** ACTIVITY **
Copy out the lines of the records below, and only those lines, from the one with "Record FangRecord : Type" through the one with "Definition registry_default : FangRegistry", exactly as they appear.

(Beginning of PROVIDED ENTRIES)

(* ===== verification/TargetPolicy.v ===== *)
(** * Which targets a peer may reach ([werewolfd/src/target_policy.rs])

    The policy document (the custom map visitor included), its canonical
    form, the two incremental changes, and the authorization of one target.
    [serde_json] is a parameter: it gives the fields of the document, with
    the entries of the [peers] object in their order, and prints a canonical
    document. The resolver is a function argument, as in
    [authorize_with_resolver]. *)

From stdpp Require Import gmap.
From S2P Require Export StateValidation.
From S2P Require Import Serde.

Local Open Scope Z_scope.

Module TargetPolicy.

Inductive TargetPolicy : Type :=
| Deny
| LegacyAllow
| Grants (grants : gmap str (gset SocketAddr))
| Invalid.

Record TargetGrant : Type := mkTargetGrant {
  address : IpAddr;
  port : Z
}.

Record PeerGrant : Type := mkPeerGrant { targets : list TargetGrant }.

Inductive Peers : Type :=
| Missing
| Present (peers : gmap str PeerGrant).

Record PolicyFile : Type := mkPolicyFile {
  mode : str;
  peers : Peers
}.

(** The document as [serde_json] hands it over: the entries of [peers] in
    the order of the text. *)
Record RawPolicy : Type := mkRawPolicy {
  raw_mode : str;
  raw_peers : option (list (str * PeerGrant))
}.

(** [CanonicalRuntimePolicy]: the entries of the [BTreeMap], in its order. *)
Record CanonicalPolicy : Type := mkCanonical {
  c_mode : str;
  c_peers : option (list (str * list TargetGrant))
}.

Inductive PolicyError : Type := InvalidDocument.

Definition fp_byte_ok (i : nat) (b : byte) : bool :=
  if (i mod 3 =? 2)%nat then bool_decide (b = x2d)
  else is_ascii_digit b || in_range 65 70 (byte_val b).

(** [suffix.bytes().enumerate().all(..)], from index [i]. *)
Fixpoint fp_bytes_ok (i : nat) (s : str) : bool :=
  match s with
  | [] => true
  | b :: s' => fp_byte_ok i b && fp_bytes_ok (S i) s'
  end.

Definition valid_fingerprint (fp : str) : bool :=
  match strip_prefix (lit "wwp1:") fp with
  | None => false
  | Some suffix => (length suffix =? 23)%nat && fp_bytes_ok 0 suffix
  end.

Definition supported_endpoint (e : SocketAddr) : bool :=
  negb (e.(sa_port) =? 0)
  && match e.(sa_ip) with
     | V4 _ => true
     | V6 s => (e.(sa_scope) =? 0) && negb (is_unicast_link_local s)
     end.

(** ** The document *)

(** [PeersVisitor::visit_map]. *)
Definition visit_entry (m : gmap str PeerGrant) (entry : str * PeerGrant)
    : result PolicyError (gmap str PeerGrant) :=
  if negb (valid_fingerprint entry.1) || bool_decide (is_Some (m !! entry.1))
  then Err InvalidDocument
  else Ok (<[entry.1 := entry.2]> m).
Definition visit_map (entries : list (str * PeerGrant)) : result PolicyError Peers :=
  m ← try_fold visit_entry ∅ entries;
  Ok (Present m).

(** The two loops of [policy_from_file]. *)
Definition add_target (endpoints : gset SocketAddr) (t : TargetGrant) : option (gset SocketAddr) :=
  let endpoint := mkSocketAddr t.(address) t.(port) 0 in
  if negb (supported_endpoint endpoint) || bool_decide (endpoint ∈ endpoints)
  then None else Some ({[ endpoint ]} ∪ endpoints).
Definition add_targets (ts : list TargetGrant) : option (gset SocketAddr) :=
  foldl (λ acc t, acc ≫= λ s, add_target s t) (Some ∅) ts.
Definition add_peer (grants : option (gmap str (gset SocketAddr))) (entry : str * PeerGrant)
    : option (gmap str (gset SocketAddr)) :=
  g ← grants;
  endpoints ← add_targets entry.2.(targets);
  Some (<[entry.1 := endpoints]> g).

Definition policy_from_file (f : PolicyFile) : TargetPolicy :=
  if bool_decide (f.(mode) = lit "legacy-allow") then
    match f.(peers) with Missing => LegacyAllow | Present _ => Invalid end
  else if bool_decide (f.(mode) = lit "deny-by-default") then
    match f.(peers) with
    | Present m =>
        match foldl add_peer (Some ∅) (btree_entries m) with
        | Some grants => Grants grants
        | None => Invalid
        end
    | Missing => Invalid
    end
  else Invalid.

Class PolicyJson : Type := {
  policy_from_str : str → option RawPolicy;
  policy_to_vec : CanonicalPolicy → list byte
}.

Section json.
Context `{PolicyJson}.

Definition parse_file (data : str) : result PolicyError PolicyFile :=
  raw ← ok_or (policy_from_str data) InvalidDocument;
  ps ← match raw.(raw_peers) with None => Ok Missing | Some entries => visit_map entries end;
  Ok (mkPolicyFile raw.(raw_mode) ps).

Definition parse (data : str) : TargetPolicy :=
  match parse_file data with
  | Ok f => policy_from_file f
  | Err _ => Invalid
  end.

(** [load]: [file] is what reading the path gave. *)
Inductive Read : Type := ReadText (data : str) | ReadNotFound | ReadFailed.
Definition load (file : Read) : TargetPolicy :=
  match file with
  | ReadText data => parse data
  | ReadNotFound => Deny
  | ReadFailed => Invalid
  end.

Definition canonical_targets (endpoints : gset SocketAddr) : list TargetGrant :=
  (λ e, mkTargetGrant e.(sa_ip) e.(sa_port)) <$> btree_iter endpoints.

Definition canonical_from_runtime (p : TargetPolicy) : result PolicyError (list byte) :=
  match p with
  | Deny => Ok (policy_to_vec (mkCanonical (lit "deny-by-default") (Some [])))
  | LegacyAllow => Ok (policy_to_vec (mkCanonical (lit "legacy-allow") None))
  | Grants g =>
      Ok (policy_to_vec (mkCanonical (lit "deny-by-default")
        (Some (btree_entries (canonical_targets <$> g)))))
  | Invalid => Err InvalidDocument
  end.

Definition is_invalid (p : TargetPolicy) : bool := match p with Invalid => true | _ => false end.

Definition canonicalize (data : str) : result PolicyError (list byte) :=
  f ← parse_file data;
  _ ← require (negb (is_invalid (policy_from_file f))) InvalidDocument;
  canonical_from_runtime (policy_from_file f).

Definition parse_canonical (data : list byte) : result PolicyError TargetPolicy :=
  _ ← require (utf8_valid data) InvalidDocument;
  canonical ← canonicalize data;
  _ ← require (bool_decide (canonical = data)) InvalidDocument;
  let policy := parse data in
  _ ← require (negb (is_invalid policy)) InvalidDocument;
  Ok policy.

End json.

(** ** Incremental changes *)

Definition allow_exact (p : TargetPolicy) (fp : str) (e : SocketAddr) : result PolicyError TargetPolicy :=
  if negb (valid_fingerprint fp) || negb (supported_endpoint e) then Err InvalidDocument
  else
    grants ← match p with
             | Deny => Ok ∅
             | Grants g => Ok g
             | LegacyAllow | Invalid => Err InvalidDocument
             end;
    Ok (Grants (<[fp := {[ e ]} ∪ default ∅ (grants !! fp)]> grants)).

Definition remove_exact (p : TargetPolicy) (fp : str) (e : SocketAddr) : result PolicyError TargetPolicy :=
  if negb (valid_fingerprint fp) || negb (supported_endpoint e) then Err InvalidDocument
  else
    grants ← match p with
             | Grants g => Ok g
             | Deny | LegacyAllow | Invalid => Err InvalidDocument
             end;
    targets ← ok_or (grants !! fp : option (gset SocketAddr)) InvalidDocument;
    _ ← require (bool_decide (e ∈ targets)) InvalidDocument;
    let rest := targets ∖ {[ e ]} in
    Ok (Grants (if bool_decide (rest = ∅) then delete fp grants else <[fp := rest]> grants)).

Definition grants_for_display (p : TargetPolicy) : list (str * list SocketAddr) :=
  match p with
  | Grants g => btree_entries (btree_iter <$> g)
  | _ => []
  end.

(** ** Authorization *)

Section authorize.
Variable resolver : str → Z → option (list SocketAddr).

Inductive Denied : Type := DENIED.

(** The endpoints a target names: a literal one, or what its host resolves to. *)
Definition target_endpoints (target : str) : result Denied (list SocketAddr) :=
  match parse_socket_addr target with
  | Some endpoint => Ok [endpoint]
  | None =>
      '(host, port_text) ← ok_or (rsplit_once x3a target) DENIED;
      p ← ok_or (parse_u16 port_text) DENIED;
      if bool_decide (host = [])
         || existsb (λ b, bool_decide (b ∈ [x3a; x5b; x5d])) host
         || existsb is_whitespace (chars host)
         || (p =? 0)
      then Err DENIED
      else ok_or (resolver host p) DENIED
  end.

Definition allows (p : TargetPolicy) (peer : str) (endpoints : gset SocketAddr) : bool :=
  match p with
  | LegacyAllow => true
  | Grants g => match g !! peer with
                | Some allowed => bool_decide (endpoints ⊆ allowed)
                | None => false
                end
  | Deny | Invalid => false
  end.

Definition authorize_with_resolver (p : TargetPolicy) (peer target : str)
    : result Denied (list SocketAddr) :=
  if match p with Deny | Invalid => true | _ => false end || contains_byte x25 target
  then Err DENIED
  else
    l ← target_endpoints target;
    let endpoints : gset SocketAddr := list_to_set l in
    if bool_decide (endpoints = ∅) || existsb (λ e, negb (supported_endpoint e)) (btree_iter endpoints)
    then Err DENIED
    else if allows p peer endpoints then Ok (btree_iter endpoints)
    else Err DENIED.

End authorize.
End TargetPolicy.

(** ** What the policy guarantees *)

Module TargetPolicySpec.
Import Pelt TargetPolicy.

(** *** The third reader of fingerprints *)

Lemma upper_digit_ok b :
  (is_ascii_digit b || in_range 65 70 (byte_val b)) = true ↔ is_Some (upper_digit b).
Proof.
  unfold upper_digit. destruct (is_ascii_digit b); [split; [by eexists|done]|].
  destruct (in_range 65 70 (byte_val b)); cbn; [split; [by eexists|done]|split; [done|by intros [? ?]]].
Qed.

Lemma fp_pair_ok i a b :
  (fp_byte_ok (3 * i) a && fp_byte_ok (S (3 * i)) b) = true ↔ is_Some (upper_digit a) ∧ is_Some (upper_digit b).
Proof.
  rewrite andb_true_iff, <-!upper_digit_ok. unfold fp_byte_ok.
  assert ((3 * i) mod 3 = 0)%nat as -> by (rewrite Nat.mul_comm; by apply Nat.Div0.mod_mul).
  assert (S (3 * i) mod 3 = 1)%nat as ->; [|done].
  replace (S (3 * i)) with (1 + i * 3)%nat by lia. by rewrite Nat.Div0.mod_add.
Qed.

Lemma fp_sep_ok i b : fp_byte_ok (S (S (3 * i))) b = true ↔ b = x2d.
Proof.
  unfold fp_byte_ok. replace (S (S (3 * i))) with (2 + i * 3)%nat by lia.
  rewrite Nat.Div0.mod_add. cbn. apply bool_decide_eq_true.
Qed.
(** A governance answer is committed history only. Whatever the archive
    holds, the answer has at most [k] statements; if it has any, the
    requester's hash is one the head has applied, and the hashes of the
    statements are the ones the head applied right after it, in order, each
    the archived bytes of its sequence number: an uncommitted artefact is
    never served. *)
Theorem governance_answer_committed head den head_hash k :
  let l := governance_records (Some head) (Some den) head_hash k in
  (length l ≤ byte_nat k)%nat
  ∧ (l ≠ [] → ∃ pos, head.(Gov.applied) !! pos = Some head_hash
      ∧ (hash_of <$> l) = take (length l) (drop (S pos) head.(Gov.applied))
      ∧ ∀ i s, l !! i = Some s →
          den_file den (governance_archive_name (Z.of_nat (S pos + i))) = Some (Gov.statement_encode s)).
Proof.
  cbn [governance_records]. destruct (list_find _ _) as [[pos h] |] eqn:P; [| split; [cbn; lia | done]].
  destruct (archive_loop _ _ _ _) as [l |] eqn:E; [| split; [cbn; lia | done]].
  apply archive_loop_sound in E as [B LS]. split; [done |]. intros _.
  apply list_find_Some in P as (P & -> & _). exists pos. split; [done |].
  assert (∀ i s, l !! i = Some s →
    den_file den (governance_archive_name (Z.of_nat (S pos + i))) = Some (Gov.statement_encode s)
    ∧ Gov.applied head !! (S pos + i)%nat = Some (hash_of s)) as K.
  { intros i s I. destruct (LS i s I) as (n & N & A). apply sequences_lookup in N as [-> _].
    apply archived_Some in A as (A1 & _ & A2).
    replace (Z.of_nat pos + 1 + Z.of_nat i) with (Z.of_nat (S pos + i)) in * by lia.
    rewrite Nat2Z.id in A2. done. }
  split; [| intros i s I; by apply K].
  apply list_eq. intros i. rewrite list_lookup_fmap. destruct (l !! i) as [s |] eqn:I; cbn.
  - apply lookup_lt_Some in I as L. rewrite lookup_take_lt, lookup_drop by done. symmetry. by apply K.
  - apply lookup_ge_None in I. symmetry. apply lookup_take_ge. done.
Qed.
#[local] Instance demo_protected_laws : ProtectedJsonLaws.
Proof.
  split; try apply _.
  - apply fields_serde_laws; [done|]. by intros [].
  - apply fields_serde_laws; [done|]. by intros [].
  - apply fields_serde_laws; [done|]. intros [? ? [] ?]. cbn -[number_back number_field].
    by rewrite number_back_field.
  - apply fields_serde_laws; [done|apply document_round].
  - intros [v z s] Hz. cbn [to_vec from_slice pj_current demo_protected fields_serde].
    change 3%nat with (length (current_fields (mkCurrent v z s))). rewrite take_fields_bytes.
    cbn -[number_back number_field]. rewrite number_back_field. cbn.
    rewrite decide_True by done. by destruct s.
  - intros bytes c. cbn [from_slice pj_current demo_protected fields_serde].
    destruct (take_fields 3 bytes) as [l|]; [|done]. cbn [mbind option_bind]. unfold current_back.
    destruct l as [|[[|v [|]]|] [|[n|] [|[s|] [|]]]]; try done.
    destruct (number_back n) as [z|]; [|done]. cbn [mbind option_bind].
    destruct (decide (0 ≤ z < 2 ^ 64)) as [Hz|]; [|done]. intros Hc. injection Hc as <-. exact Hz.
  - apply Nat.leb_le. vm_compute. reflexivity.
  - intros g Hg. unfold current_bytes. cbn [to_vec pj_current demo_protected fields_serde].
    rewrite length_fields_bytes. unfold current_fields. cbn [sum_list_with cu_schema cu_generation cu_slot].
    rewrite length_number by done. assert (length (slot_name (slot g)) = 1%nat) as -> by (by destruct (slot g)).
    apply Nat.leb_le. vm_compute. reflexivity.
  - intros n c m Hn Hm. unfold manifest in Hm. apply bind_Ok in Hm as (sc & _ & [= <-]).
    cbn [to_vec pj_manifest demo_protected fields_serde]. rewrite length_fields_bytes. unfold manifest_fields.
    cbn [sum_list_with ma_documents ma_schema ma_generation ma_state_commitment dc_pack dc_silver
      dc_target_policy dc_fangs dc_active_fangs dc_governance].
    rewrite length_number, !length_digest by done.
    destruct (d_governance c); cbn [fmap option_fmap option_map]; rewrite ?length_digest;
      apply Nat.leb_le; vm_compute; reflexivity.
Qed.

Definition demo_empty : str → option (list byte) := λ _, None.
Definition demo_state : State := mkState true [] (TargetPolicy.Grants ∅) [] [] None.
Definition demo_open : State := mkState false [] TargetPolicy.LegacyAllow [] [] None.
Definition demo_den : str → option (list byte) := (migrate demo_empty).2.

Lemma demo_quiesced d : quiesced d.
Proof. intros nm _. split; [done|]. by intros d' ->. Qed.

Lemma demo_load : load demo_den = Ok (Loaded first demo_state).
Proof. vm_compute. reflexivity. Qed.

Definition demo_run : Transaction * (str → option (list byte)) := commit first.(number) demo_open demo_den.

Lemma demo_commit : demo_run.1 = TDurablyCommitted (next_of first).
Proof. vm_compute. reflexivity. Qed.

Lemma commit_crash_safe_witness : load demo_run.2 = Ok (Loaded (next_of first) (stored demo_open)).
Proof.
  pose proof demo_commit as Hc. destruct demo_run as [tx d'] eqn:Hrun. cbn [fst snd] in *. subst tx.
  pose proof (commit_crash_safe first demo_state demo_open demo_den (TDurablyCommitted (next_of first)) d' d')
    as Hsafe. apply (Hsafe demo_load (demo_quiesced _) I Hrun (or_introl eq_refl) I).
Defined.

Definition demo_legacy : State := mkState true [] TargetPolicy.Deny [] [] None.

Lemma demo_before : load demo_empty = Ok Legacy ∧ legacy_state demo_empty = Ok demo_legacy.
Proof. split; vm_compute; reflexivity. Qed.

Lemma demo_migrate : (migrate demo_empty).1 = TDurablyCommitted first.
Proof. vm_compute. reflexivity. Qed.

Lemma migrate_crash_safe_witness : load (migrate demo_empty).2 = Ok (Loaded first (stored demo_legacy)).
Proof.
  pose proof demo_migrate as Ht. destruct (migrate demo_empty) as [tx d'] eqn:Hrun. cbn [fst snd] in *. subst tx.
  pose proof (migrate_crash_safe demo_legacy demo_empty (TDurablyCommitted first) d' d') as Hsafe.
  apply (Hsafe (proj1 demo_before) (proj2 demo_before) (demo_quiesced _) Hrun (or_introl eq_refl) I).
Defined.

Lemma load_never_downgrades_witness : ∃ g s, Loaded first demo_state = Loaded g s.
Proof.
  destruct (load_never_downgrades demo_den _ MODE_FILE demo_load mode_protected) as (g & s & Heq & _).
  - vm_compute. by eexists.
  - by exists g, s.
Defined.

Lemma manifest_pins_state_witness : number first = number first ∧ demo_state = demo_state ∨ GovChain.hash_collision.
Proof. apply (manifest_pins_state demo_den demo_den first first _ _ demo_load demo_load eq_refl). Defined.

Lemma commit_refuses_witness : ∃ e, commit 5 demo_open demo_den = (TNotCommitted e, demo_den).
Proof.
  apply (commit_refuses 5 demo_open demo_den). intros g Hg.
  assert (load_current demo_den = Ok (Some first)) as Hf by (vm_compute; reflexivity).
  rewrite Hf in Hg. injection Hg as <-. by left.
Defined.

End ProtectedStateDemo.
(* ===== verification/Fangs.v ===== *)
(** * The registry of open Fangs ([werewolfd/src/fang_registry.rs])

    A Fang has a listener task and a tracker of the child tasks its listener
    spawned. Handles and trackers are shared with the running tasks, so the
    model has one store of tasks and trackers ([Runtime]) that the registry
    and the tasks refer to by identity. [Module Fangs] has the operations;
    [Module FangsSpec] what closing a Fang guarantees, the join barrier of
    [quiesce] under any interleaving with the tasks included. *)

From stdpp Require Import gmap.
From S2P Require Export Text.

Local Open Scope nat_scope.

Module Fangs.

(** ** Tasks and trackers *)

(** [Aborted]: cancellation was requested and takes effect at the task's
    next suspension point. *)
Inductive TaskStatus : Type := Running | Aborted | Finished.
#[export] Instance task_status_eq_dec : EqDecision TaskStatus.
Proof. solve_decision. Defined.

Notation Task := nat (only parsing).
Notation FangCancellation := nat (only parsing).

Record ChildTasks : Type := mkChildTasks {
  accepting : bool;
  handles : list Task
}.

Definition children_default : ChildTasks := mkChildTasks true [].

(** [owner] records for which tracker a child was spawned. *)
Record Runtime : Type := mkRuntime {
  status : gmap Task TaskStatus;
  trackers : gmap FangCancellation ChildTasks;
  owner : gmap Task FangCancellation;
  next_task : Task
}.

Definition status_of (r : Runtime) (t : Task) : TaskStatus := default Finished (r.(status) !! t).
Definition tracker (r : Runtime) (c : FangCancellation) : ChildTasks :=
  default children_default (r.(trackers) !! c).
Definition is_finished (r : Runtime) (t : Task) : bool := bool_decide (status_of r t = Finished).

Definition set_tracker (c : FangCancellation) (x : ChildTasks) (r : Runtime) : Runtime :=
  mkRuntime r.(status) (<[c := x]> r.(trackers)) r.(owner) r.(next_task).

(** [JoinHandle::abort]: no effect on a finished task. *)
Definition abort (t : Task) (r : Runtime) : Runtime :=
  match r.(status) !! t with
  | Some Running => mkRuntime (<[t := Aborted]> r.(status)) r.(trackers) r.(owner) r.(next_task)
  | _ => r
  end.
Definition abort_all_of (ts : list Task) (r : Runtime) : Runtime := foldl (λ r t, abort t r) r ts.

(** [FangCancellation::spawn]. *)
Definition spawn (c : FangCancellation) (r : Runtime) : bool * Runtime :=
  let children := tracker r c in
  if children.(accepting) then
    let kept := filter (λ t, is_finished r t = false) children.(handles) in
    let t := r.(next_task) in
    (true, mkRuntime (<[t := Running]> r.(status)) (<[c := mkChildTasks true (kept ++ [t])]> r.(trackers))
             (<[t := c]> r.(owner)) (S t))
  else (false, r).

Definition close_admission (c : FangCancellation) (r : Runtime) : Runtime :=
  set_tracker c (mkChildTasks false (tracker r c).(handles)) r.

Definition take_children (c : FangCancellation) (r : Runtime) : list Task * Runtime :=
  ((tracker r c).(handles), set_tracker c (mkChildTasks (tracker r c).(accepting) []) r).

Definition abort_children (c : FangCancellation) (r : Runtime) : Runtime :=
  let '(ts, r') := take_children c (close_admission c r) in abort_all_of ts r'.

(** ** The registry *)

Inductive FangState : Type := Opening | Active | Closed.
#[export] Instance fang_state_eq_dec : EqDecision FangState.
Proof. solve_decision. Defined.

Record FangRecord : Type := mkFangRecord {
  f_id : str;
  f_peer : str;
  f_local : str;
  f_remote : str;
  f_state : FangState
}.

Record Started : Type := mkStarted {
  s_at : Z;
  s_transport : str;
  also_uses : list str
}.

Record FangRegistry : Type := mkRegistry {
  fangs : list FangRecord;
  tasks : gmap str Task;
  started : gmap str Started;
  cancellations : gmap str FangCancellation
}.

Definition registry_default : FangRegistry := mkRegistry [] ∅ ∅ ∅.

(** Owned after records were detached from the registry. *)
Record FangTermination : Type := mkTermination {
  listeners : list Task;
  t_cancellations : list FangCancellation;
  closed : nat
}.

(End of PROVIDED ENTRIES)

** OUTPUT **
Record FangRecord : Type := mkFangRecord {
  f_id : str;
  f_peer : str;
  f_local : str;
  f_remote : str;
  f_state : FangState
}.

Record Started : Type := mkStarted {
  s_at : Z;
  s_transport : str;
  also_uses : list str
}.

Record FangRegistry : Type := mkRegistry {
  fangs : list FangRecord;
  tasks : gmap str Task;
  started : gmap str Started;
  cancellations : gmap str FangCancellation
}.

Definition registry_default : FangRegistry := mkRegistry [] ∅ ∅ ∅.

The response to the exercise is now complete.